Activity:
Return the following entries exactly, word for word.

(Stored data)
|---|

(* ===== verification/Printf.v ===== *)
(** * Numbers as text

    The formatted output of the kernel ([kernel/klib/vsprintf.c]) and the conversion of text to
    a number of the C library ([app/libc/stdlib/strtol.c]).  A string is the list of its bytes
    without the terminating zero. *)
From Stdlib Require Import ZArith Lia List Bool.
From stdpp Require Import base list.
From S2P Require Import Prelude.

#[local] Open Scope Z_scope.

(** ** [vsprintf] *)

(** The bits of [flgs]. *)
Record flags := Flags { LEFT : bool; SIGN : bool; ZERO : bool; SPECIAL : bool; SPACE : bool }.

#[export] Instance eta_flags : Eta flags := fun f => Flags (LEFT f) (SIGN f) (ZERO f) (SPECIAL f) (SPACE f).

Definition no_flags : flags := Flags false false false false false.

(** An argument: the 64 bits of a number, or a string. *)
Inductive arg := AInt (z : Z) | AStr (s : option (list Z)).

(** [va_arg]; an argument that was not passed as the type asked for has no meaning. *)
Definition va_int (args : list arg) : res (Z * list arg) :=
  match args with
  | AInt z :: args => Ok (z, args)
  | _ => Fault OutOfBounds
  end.

Definition va_str (args : list arg) : res (option (list Z) * list arg) :=
  match args with
  | AStr s :: args => Ok (s, args)
  | _ => Fault OutOfBounds
  end.

Definition is_digit (c : Z) : bool := (48 <=? c) && (c <=? 57).

(** [_int]: the number and what follows it. *)
Fixpoint _int (p : list Z) (i : Z) : Z * list Z :=
  match p with
  | c :: q => if is_digit c then _int q (i32 (i * 10 + c - 48)) else (i, p)
  | [] => (i, [])
  end.

(** [letters[d]] *)
Definition letter (upper : bool) (d : Z) : Z := if d <? 10 then 48 + d else if upper then 55 + d else 87 + d.

(** The loop of [_number] fills the 64 bytes of [tmp] from the lowest digit on. *)
Fixpoint number_loop (room : nat) (num base : Z) (upper : bool) (tmp : list Z) : res (list Z) :=
  if num =? 0 then Ok tmp
  else
    match room with
    | O => Fault OutOfBounds
    | S room => number_loop room (num / base) base upper (tmp ++ [letter upper (num mod base)])
    end.

(** [_number]: the digits, the highest first. *)
Definition _number (num base : Z) (upper : bool) : res (list Z) :=
  if num =? 0 then Ok [48]
  else
    let! tmp := number_loop 64 num base upper [] in
    Ok (rev tmp).

(** The flags after a percent sign; at ['0'] with [ZERO] set the width begins. *)
Fixpoint parse_flgs (p : list Z) (f : flags) : flags * list Z :=
  match p with
  | c :: q =>
      if c =? 35 then parse_flgs q (f <| SPECIAL := true |>)
      else if c =? 48 then (if ZERO f then (f, p) else parse_flgs q (f <| ZERO := true |>))
      else if c =? 45 then parse_flgs q (f <| LEFT := true |>)
      else if c =? 32 then parse_flgs q (f <| SPACE := true |>)
      else if c =? 43 then parse_flgs q (f <| SIGN := true |>)
      else (f, p)
  | [] => (f, [])
  end.

(** How a conversion goes on: with text that is complete, or with a number to be printed. *)
Inductive conv :=
| Text (out rest : list Z) (args : list arg)
| Number (f : flags) (radix len width : Z) (sign upper : bool) (rest : list Z) (args : list arg).

(** The switch at [parse_args]; [p] starts at the character it looks at, no character is the
    terminating zero. *)
Fixpoint parse_args (fuel : nat) (p : list Z) (f : flags) (len width : Z) (args : list arg) : res conv :=
  match fuel with
  | O => Fault OutOfFuel
  | S fuel =>
      match p with
      | [] => Ok (Number f 10 len width false false [] args)
      | c :: q =>
          if c =? 37 then Ok (Text [37] q args)
          else if (c =? 108) || (c =? 76) then
            match q with
            | d :: q' => if (d =? 108) || (d =? 76) then parse_args fuel q' f 2 width args else parse_args fuel q f 1 width args
            | [] => parse_args fuel q f 1 width args
            end
          else if c =? 88 then Ok (Number f 16 len width false true p args)
          else if c =? 120 then Ok (Number f 16 len width false false p args)
          else if c =? 111 then Ok (Number f 8 len width false false p args)
          else if (c =? 100) || (c =? 105) then Ok (Number f 10 len width true false p args)
          else if c =? 117 then Ok (Number f 10 len width false false p args)
          else if c =? 99 then
            let! a := va_int args in
            Ok (Text (replicate (Z.to_nat (width - 1)) 32 ++ [u8 (fst a)]) q (snd a))
          else if c =? 115 then
            let! a := va_str args in
            let src := default [40; 110; 117; 108; 108; 41] (fst a) in
            Ok (Text (replicate (Z.to_nat (width - Z.of_nat (length src))) 32 ++ src) q (snd a))
          else if c =? 112 then Ok (Number (f <| SPECIAL := true |>) 16 2 width false false p args)
          else if c =? 113 then
            let! a := va_int args in
            Ok (Text (replicate (Z.to_nat width) (u8 (fst a))) q (snd a))
          else if is_digit c then
            let '(w, q) := _int p 0 in
            parse_args fuel q f len w args
          else if c =? 42 then
            let! a := va_int args in
            let w := i32 (fst a) in
            parse_args fuel q (if w <? 0 then f <| LEFT := true |> else f) len w (snd a)
          else Ok (Number f 10 len width false false p args)
      end
  end.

|---|

Response to this exercise:
(* ===== verification/Printf.v ===== *)
(** * Numbers as text

    The formatted output of the kernel ([kernel/klib/vsprintf.c]) and the conversion of text to
    a number of the C library ([app/libc/stdlib/strtol.c]).  A string is the list of its bytes
    without the terminating zero. *)
From Stdlib Require Import ZArith Lia List Bool.
From stdpp Require Import base list.
From S2P Require Import Prelude.

#[local] Open Scope Z_scope.

(** ** [vsprintf] *)

(** The bits of [flgs]. *)
Record flags := Flags { LEFT : bool; SIGN : bool; ZERO : bool; SPECIAL : bool; SPACE : bool }.

#[export] Instance eta_flags : Eta flags := fun f => Flags (LEFT f) (SIGN f) (ZERO f) (SPECIAL f) (SPACE f).

Definition no_flags : flags := Flags false false false false false.

(** An argument: the 64 bits of a number, or a string. *)
Inductive arg := AInt (z : Z) | AStr (s : option (list Z)).

(** [va_arg]; an argument that was not passed as the type asked for has no meaning. *)
Definition va_int (args : list arg) : res (Z * list arg) :=
  match args with
  | AInt z :: args => Ok (z, args)
  | _ => Fault OutOfBounds
  end.

Definition va_str (args : list arg) : res (option (list Z) * list arg) :=
  match args with
  | AStr s :: args => Ok (s, args)
  | _ => Fault OutOfBounds
  end.

Definition is_digit (c : Z) : bool := (48 <=? c) && (c <=? 57).

(** [_int]: the number and what follows it. *)
Fixpoint _int (p : list Z) (i : Z) : Z * list Z :=
  match p with
  | c :: q => if is_digit c then _int q (i32 (i * 10 + c - 48)) else (i, p)
  | [] => (i, [])
  end.

(** [letters[d]] *)
Definition letter (upper : bool) (d : Z) : Z := if d <? 10 then 48 + d else if upper then 55 + d else 87 + d.

(** The loop of [_number] fills the 64 bytes of [tmp] from the lowest digit on. *)
Fixpoint number_loop (room : nat) (num base : Z) (upper : bool) (tmp : list Z) : res (list Z) :=
  if num =? 0 then Ok tmp
  else
    match room with
    | O => Fault OutOfBounds
    | S room => number_loop room (num / base) base upper (tmp ++ [letter upper (num mod base)])
    end.

(** [_number]: the digits, the highest first. *)
Definition _number (num base : Z) (upper : bool) : res (list Z) :=
  if num =? 0 then Ok [48]
  else
    let! tmp := number_loop 64 num base upper [] in
    Ok (rev tmp).

(** The flags after a percent sign; at ['0'] with [ZERO] set the width begins. *)
Fixpoint parse_flgs (p : list Z) (f : flags) : flags * list Z :=
  match p with
  | c :: q =>
      if c =? 35 then parse_flgs q (f <| SPECIAL := true |>)
      else if c =? 48 then (if ZERO f then (f, p) else parse_flgs q (f <| ZERO := true |>))
      else if c =? 45 then parse_flgs q (f <| LEFT := true |>)
      else if c =? 32 then parse_flgs q (f <| SPACE := true |>)
      else if c =? 43 then parse_flgs q (f <| SIGN := true |>)
      else (f, p)
  | [] => (f, [])
  end.

(** How a conversion goes on: with text that is complete, or with a number to be printed. *)
Inductive conv :=
| Text (out rest : list Z) (args : list arg)
| Number (f : flags) (radix len width : Z) (sign upper : bool) (rest : list Z) (args : list arg).

(** The switch at [parse_args]; [p] starts at the character it looks at, no character is the
    terminating zero. *)
Fixpoint parse_args (fuel : nat) (p : list Z) (f : flags) (len width : Z) (args : list arg) : res conv :=
  match fuel with
  | O => Fault OutOfFuel
  | S fuel =>
      match p with
      | [] => Ok (Number f 10 len width false false [] args)
      | c :: q =>
          if c =? 37 then Ok (Text [37] q args)
          else if (c =? 108) || (c =? 76) then
            match q with
            | d :: q' => if (d =? 108) || (d =? 76) then parse_args fuel q' f 2 width args else parse_args fuel q f 1 width args
            | [] => parse_args fuel q f 1 width args
            end
          else if c =? 88 then Ok (Number f 16 len width false true p args)
          else if c =? 120 then Ok (Number f 16 len width false false p args)
          else if c =? 111 then Ok (Number f 8 len width false false p args)
          else if (c =? 100) || (c =? 105) then Ok (Number f 10 len width true false p args)
          else if c =? 117 then Ok (Number f 10 len width false false p args)
          else if c =? 99 then
            let! a := va_int args in
            Ok (Text (replicate (Z.to_nat (width - 1)) 32 ++ [u8 (fst a)]) q (snd a))
          else if c =? 115 then
            let! a := va_str args in
            let src := default [40; 110; 117; 108; 108; 41] (fst a) in
            Ok (Text (replicate (Z.to_nat (width - Z.of_nat (length src))) 32 ++ src) q (snd a))
          else if c =? 112 then Ok (Number (f <| SPECIAL := true |>) 16 2 width false false p args)
          else if c =? 113 then
            let! a := va_int args in
            Ok (Text (replicate (Z.to_nat width) (u8 (fst a))) q (snd a))
          else if is_digit c then
            let '(w, q) := _int p 0 in
            parse_args fuel q f len w args
          else if c =? 42 then
            let! a := va_int args in
            let w := i32 (fst a) in
            parse_args fuel q (if w <? 0 then f <| LEFT := true |> else f) len w (snd a)
          else Ok (Number f 10 len width false false p args)
      end
  end.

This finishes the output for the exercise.